**Problem:**
Type out the listing again, exactly, with every line included.

**Data records:**
(** * Properties *)

(** ** The two float instances *)

Lemma exact_laws : FloatLaws (H := exact).
Proof.
  split; try reflexivity; intros r x _; apply Qeq_bool_iff; cbn;
    rewrite ?Qcmult_0_l; reflexivity.
Qed.

Lemma SFeqb_finite_refl (x y : spec_float) : B64.finite_or_raise x = Ok y -> SFeqb y y = true.
Proof.
  destruct x as [s|s| |s m e]; cbn; intros E; try discriminate E; injection E as <-.
  - reflexivity.
  - unfold SFeqb, SFcompare. rewrite Z.compare_refl.
    destruct s; [rewrite Pos.compare_cont_refl | rewrite Pos.compare_cont_refl]; reflexivity.
Qed.

Lemma SFmul_zero_finite (x y : spec_float) :
  B64.finite_or_raise x = Ok y -> SFeqb (SFmul B64.prec B64.emax B64.zero y) B64.zero = true.
Proof.
  destruct x as [s|s| |s m e]; cbn; intros E; try discriminate E; injection E as <-; reflexivity.
Qed.

Lemma binary64_laws : FloatLaws (H := binary64).
Proof.
  split; try reflexivity.
  - intros r x. apply SFeqb_finite_refl.
  - intros r x. apply SFmul_zero_finite.
Qed.

(** ** Comparisons on exact rationals *)

Section ExactFloats.
#[local] Existing Instance exact.

Lemma f_eqb_eq (x y : float) : f_eqb x y = true <-> x = y.
Proof.
  cbn. rewrite Qeq_bool_iff. split.
  - apply Qc_is_canon.
  - intros ->. reflexivity.
Qed.

Lemma f_eqb_neq (x y : float) : f_eqb x y = false <-> x <> y.
Proof.
  rewrite <- f_eqb_eq. destruct (f_eqb x y); split; congruence.
Qed.
Lemma retrieveAll_returns_envelope_tasks_witness :
  fst (retrieveAll
         (always_ok (Js.Object
            [("tasks", Js.Array [Js.Object [("id", Js.Str "b")];
                                 Js.Object [("id", Js.Str "a")];
                                 Js.Object [("id", Js.Str "b")]])]))
         None None (initial_world "token"))
    = Normal (Js.Array [Js.Object [("id", Js.Str "b")];
                        Js.Object [("id", Js.Str "a")];
                        Js.Object [("id", Js.Str "b")]]).
Proof.
  destruct (retrieveAll_returns_envelope_tasks
              (always_ok (Js.Object
                 [("tasks", Js.Array [Js.Object [("id", Js.Str "b")];
                                      Js.Object [("id", Js.Str "a")];
                                      Js.Object [("id", Js.Str "b")]])]))
              None None (initial_world "token"))
    as [r [_ [_ Harr]]].
  exact (Harr _ _ _ eq_refl eq_refl eq_refl).
Defined.

(** ** Headers *)

(** C6 (counterexample).  The claim: every write request, [deleteTask]'s
    DELETE included, carries [Content-Type: application/json].  The DELETE
    built by [deleteTask] has the [Authorization] header only. *)
Lemma deleteTask_sends_no_content_type :
  exists r,
    sent (snd (deleteTask (always_ok (Js.Object [("task", Js.Object [])]))
                 "42" (initial_world "token"))) = [r] /\
    method r = DELETE /\
    headers r = [("Authorization", "bearer token")] /\
    forall v, ~ In ("Content-Type", v) (headers r).
Proof.
  eexists. split; [reflexivity|]. repeat split.
  intros v [H | []]. discriminate H.
Qed.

**Response area:**
(** * Properties *)

(** ** The two float instances *)

Lemma exact_laws : FloatLaws (H := exact).
Proof.
  split; try reflexivity; intros r x _; apply Qeq_bool_iff; cbn;
    rewrite ?Qcmult_0_l; reflexivity.
Qed.

Lemma SFeqb_finite_refl (x y : spec_float) : B64.finite_or_raise x = Ok y -> SFeqb y y = true.
Proof.
  destruct x as [s|s| |s m e]; cbn; intros E; try discriminate E; injection E as <-.
  - reflexivity.
  - unfold SFeqb, SFcompare. rewrite Z.compare_refl.
    destruct s; [rewrite Pos.compare_cont_refl | rewrite Pos.compare_cont_refl]; reflexivity.
Qed.

Lemma SFmul_zero_finite (x y : spec_float) :
  B64.finite_or_raise x = Ok y -> SFeqb (SFmul B64.prec B64.emax B64.zero y) B64.zero = true.
Proof.
  destruct x as [s|s| |s m e]; cbn; intros E; try discriminate E; injection E as <-; reflexivity.
Qed.

Lemma binary64_laws : FloatLaws (H := binary64).
Proof.
  split; try reflexivity.
  - intros r x. apply SFeqb_finite_refl.
  - intros r x. apply SFmul_zero_finite.
Qed.

(** ** Comparisons on exact rationals *)

Section ExactFloats.
#[local] Existing Instance exact.

Lemma f_eqb_eq (x y : float) : f_eqb x y = true <-> x = y.
Proof.
  cbn. rewrite Qeq_bool_iff. split.
  - apply Qc_is_canon.
  - intros ->. reflexivity.
Qed.

Lemma f_eqb_neq (x y : float) : f_eqb x y = false <-> x <> y.
Proof.
  rewrite <- f_eqb_eq. destruct (f_eqb x y); split; congruence.
Qed.
Lemma retrieveAll_returns_envelope_tasks_witness :
  fst (retrieveAll
         (always_ok (Js.Object
            [("tasks", Js.Array [Js.Object [("id", Js.Str "b")];
                                 Js.Object [("id", Js.Str "a")];
                                 Js.Object [("id", Js.Str "b")]])]))
         None None (initial_world "token"))
    = Normal (Js.Array [Js.Object [("id", Js.Str "b")];
                        Js.Object [("id", Js.Str "a")];
                        Js.Object [("id", Js.Str "b")]]).
Proof.
  destruct (retrieveAll_returns_envelope_tasks
              (always_ok (Js.Object
                 [("tasks", Js.Array [Js.Object [("id", Js.Str "b")];
                                      Js.Object [("id", Js.Str "a")];
                                      Js.Object [("id", Js.Str "b")]])]))
              None None (initial_world "token"))
    as [r [_ [_ Harr]]].
  exact (Harr _ _ _ eq_refl eq_refl eq_refl).
Defined.

(** ** Headers *)

(** C6 (counterexample).  The claim: every write request, [deleteTask]'s
    DELETE included, carries [Content-Type: application/json].  The DELETE
    built by [deleteTask] has the [Authorization] header only. *)
Lemma deleteTask_sends_no_content_type :
  exists r,
    sent (snd (deleteTask (always_ok (Js.Object [("task", Js.Object [])]))
                 "42" (initial_world "token"))) = [r] /\
    method r = DELETE /\
    headers r = [("Authorization", "bearer token")] /\
    forall v, ~ In ("Content-Type", v) (headers r).
Proof.
  eexists. split; [reflexivity|]. repeat split.
  intros v [H | []]. discriminate H.
Qed.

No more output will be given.